(Dataset entries Opens)

(** After the entry code and the hook all the context is in place. *)
Lemma hook_spec : let mk := entry_hook ctx m1 in
  (forall k, 0 <= k < 37 -> k <> 34 -> mem mk (word_at ctx k) = hooked_context m k) /\
  (forall f, fault = Some f -> mem mk (word_at ctx 34) = f) /\
  forall b, (forall k, 0 <= k < 37 -> b <> word_at ctx k) -> mem mk b = mem m b.
Proof.
  destruct He as (v & Hsim & Hv & H34 & _ & Hs).
  assert (Hne : forall j k, 0 <= j < 37 -> 0 <= k < 37 -> j <> k -> (word_at ctx j =? word_at ctx k) = false).
  { intros j k Hj Hk Hjk. apply Z.eqb_neq. intros E. by apply (word_at_inj 37) in E. }
  assert (Hsys : forall c, sys m1 c = sys m c) by (intros c; by rewrite (sim_s _ _ _ _ _ Hsim), Hs).
  cbn. rewrite !Hsys. unfold upd, hooked_context. split; [|split].
  - intros k Hk N. destruct (Z.eqb_spec k 36) as [->|N6]; [by rewrite Z.eqb_refl|]. rewrite (Hne 36 k) by lia.
    destruct (Z.eqb_spec k 35) as [->|N5]; [by rewrite Z.eqb_refl|]. rewrite (Hne 35 k) by lia.
    rewrite (sim_c _ _ _ _ _ Hsim) by lia. apply Hv. lia.
  - intros f Hf. rewrite (Hne 36 34), (Hne 35 34) by lia. rewrite (sim_c _ _ _ _ _ Hsim) by lia. by apply H34.
  - intros b Hb. assert (word_at ctx 36 =? b = false) as -> by (apply Z.eqb_neq; intros E; by apply (Hb 36)).
    assert (word_at ctx 35 =? b = false) as -> by (apply Z.eqb_neq; intros E; by apply (Hb 35)).
    by apply (sim_mem _ _ _ _ _ Hsim).
Qed.
End hook.

(** The context before the return: what [load_thread_local] and the assembly
    read. *)
Definition return_to_user (ctx r : Z) (m : cpu) : cpu := run (restore_user_context r) (load_thread_local ctx m).

Lemma return_spec m ctx r : is_word ctx -> x m r = ctx ->
  arm_loaded (load_thread_local ctx m) (return_to_user ctx r m) ctx (fun _ => false).
Proof. intros Hcw Hr. by apply arm_restore_spec. Qed.
End code.

(** C17. A trap and the return from it are inverse, on AArch64 too.  With the
    address of the current thread's context in the stack pointer, an exception
    from user mode fills the context together with the hook that every handler
    starts with, touches no other memory, jumps to the handler of the exception
    class and leaves the arguments where the kernel's register indices look for
    them; the fault address is saved unless the trap only switches the floating
    point unit.  Returning from any state with these words restores the 31
    registers, the stack pointer, the return address, the status and the two
    thread local registers, with the context in the stack pointer again. *)
Theorem arm_trap_roundtrip `{Config} fastpath m ctx :
  x m SP = ctx -> is_word ctx -> (forall r, is_word (x m r)) ->
  let mk := entry_hook ctx (fst (lower_el_sync fastpath m)) in
  snd (lower_el_sync fastpath m) = target_of fastpath m /\
  (forall b, (forall k, 0 <= k < 37 -> b <> word_at ctx k) -> mem mk b = mem m b) /\
  (target_of fastpath m <> c_handle_enfp -> mem mk (word_at ctx 34) = fault_address m) /\
  (is_riscv = false -> forall reg w, abi_register m reg = Some w ->
     exists k, to_index reg = Ok k /\ mem mk (word_at ctx k) = w) /\
  forall m2 r, x m2 r = ctx ->
    (forall k, 0 <= k < 37 -> k <> 34 -> mem m2 (word_at ctx k) = mem mk (word_at ctx k)) ->
    let m3 := return_to_user ctx r m2 in
    (forall n, 0 <= n <= 30 -> x m3 n = x m n) /\ x m3 SP = ctx /\
    (forall c, c ∈ [sp_el0; elr; spsr; tpidr_el0; tpidrro_el0] -> sys m3 c = sys m c) /\
    forall b, mem m3 b = mem m2 b.
Proof.
  intros Hctx Hcw Hx mk. destruct (lower_el_sync_spec fastpath m ctx Hctx Hcw Hx) as [He ->].
  destruct (hook_spec m _ ctx _ He) as (Hw & Hf & Hout). fold mk in Hw, Hf, Hout.
  split; [done|]. split; [done|]. split; [|split].
  - intros Hne. apply Hf. unfold fault_saved. destruct (_ && have_fpu) eqn:E; [|done]. exfalso. apply Hne.
    apply andb_prop in E as [E%Z.eqb_eq Hfpu]. unfold target_of. by rewrite E, Hfpu.
  - intros Hrv reg w Hreg. destruct (arm_abi_index m reg w Hrv Hreg) as (k & Hk & Hr & N & <-). exists k. split; [done|].
    by apply Hw.
  - intros m2 r Hr Hsame. assert (Hw2 : forall k, 0 <= k < 37 -> k <> 34 -> mem m2 (word_at ctx k) = hooked_context m k).
    { intros k Hk N. by rewrite Hsame, Hw. }
    destruct (return_spec m2 ctx r Hcw Hr) as (Hregs & Hsp & H31 & H32 & H33 & Hsys & Hmem). cbn [mem load_thread_local] in *.
    cbv zeta. split; [|split; [done|split; [|done]]].
    + intros n Hn. rewrite Hregs by done. change (mem m2 (word_at ctx n) = x m n). rewrite Hw2 by lia.
      unfold hooked_context, user_context. destruct (Z.eqb_spec n 35), (Z.eqb_spec n 36), (Z.ltb_spec n 31); done || lia.
    + intros c Hc. rewrite !elem_of_cons in Hc. destruct Hc as [-> | [-> | [-> | [-> | [-> | []%not_elem_of_nil]]]]].
      * rewrite H31. by apply Hw2.
      * rewrite H32. by apply Hw2.
      * rewrite H33. by apply Hw2.
      * rewrite Hsys by done. change (mem m2 (word_at ctx 35) = sys m tpidr_el0). by rewrite Hw2.
      * rewrite Hsys by done. change (mem m2 (word_at ctx 36) = sys m tpidrro_el0). by rewrite Hw2.
Qed.

Module ArmTrapExample.
(** A thread with its context at 0x80000000 makes system call -3. *)
Definition user : cpu :=
  mk_cpu (fun r => if r =? 7 then wrap (-3) else if r =? SP then 0x80000000 else 0x100 + r mod 32)
    (fun c => match c with esr => 0x56000000 | elr => 0x1000 | sp_el0 => 0x7ff0 | tpidr_el0 => 0x42 | _ => 0 end)
    (fun _ => 0).
(** The kernel about to return, with the address of the context in [x0]. *)
Definition kernel : cpu :=
  mk_cpu (fun _ => 0x80000000) (fun _ => 0) (fun b => hooked_context user ((b - 0x80000000) / 8)).

Lemma arm_user_words r : is_word (x user r).
Proof.
  cbn. destruct (r =? 7); [done|]. destruct (r =? SP); [done|]. pose proof (Z.mod_pos_bound r 32 ltac:(lia)).
  unfold is_word, word_size. lia.
Qed.

#[local] Existing Instance aarch64_config.
Definition kept (k : Z) : Prop := k <> 34 -> mem kernel (word_at 0x80000000 k) =
  mem (entry_hook 0x80000000 (fst (lower_el_sync true user))) (word_at 0x80000000 k).
Lemma arm_context_kept k : 0 <= k < 37 -> kept k.
Proof.
  revert k. apply (forall_below kept 37).
  let t := eval vm_compute in (seqZ 0 (Z.of_nat 37)) in change (seqZ 0 (Z.of_nat 37)) with t.
  repeat (apply Forall_cons; split; [intros ?; first [vm_compute; reflexivity | done]|]). apply Forall_nil_2.
Qed.
End ArmTrapExample.

Lemma arm_trap_roundtrip_witness :
  snd (@lower_el_sync aarch64_config true ArmTrapExample.user) = c_handle_syscall 0x100 0x101 (wrap (-3)) /\
  x (return_to_user 0x80000000 0 ArmTrapExample.kernel) 30 = 0x11e /\
  sys (return_to_user 0x80000000 0 ArmTrapExample.kernel) tpidr_el0 = 0x42.
Proof.
  destruct (@arm_trap_roundtrip aarch64_config true ArmTrapExample.user 0x80000000)
    as (Htarget & _ & _ & _ & Hback).
  - reflexivity.
  - split; reflexivity || discriminate.
  - exact ArmTrapExample.arm_user_words.
  - destruct (Hback ArmTrapExample.kernel 0) as (Hregs & _ & Hsys & _).
    + reflexivity.
    + intros k Hk. exact (ArmTrapExample.arm_context_kept k Hk).
    + split; [rewrite Htarget; reflexivity|]. split.
      * rewrite Hregs; [reflexivity|]. split; discriminate.
      * rewrite Hsys; [reflexivity|]. apply (list_elem_of_lookup_2 _ 3). reflexivity.
Defined.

(Dataset entries Closes)

> [Work required] Retype only the stretch of lines above starting at the one with "mem (entry_hook 0x80000000" and stopping at the one with "End ArmTrapExample.", exactly as written, with both kept.

> [Result]
  mem (entry_hook 0x80000000 (fst (lower_el_sync true user))) (word_at 0x80000000 k).
Lemma arm_context_kept k : 0 <= k < 37 -> kept k.
Proof.
  revert k. apply (forall_below kept 37).
  let t := eval vm_compute in (seqZ 0 (Z.of_nat 37)) in change (seqZ 0 (Z.of_nat 37)) with t.
  repeat (apply Forall_cons; split; [intros ?; first [vm_compute; reflexivity | done]|]). apply Forall_nil_2.
Qed.
End ArmTrapExample.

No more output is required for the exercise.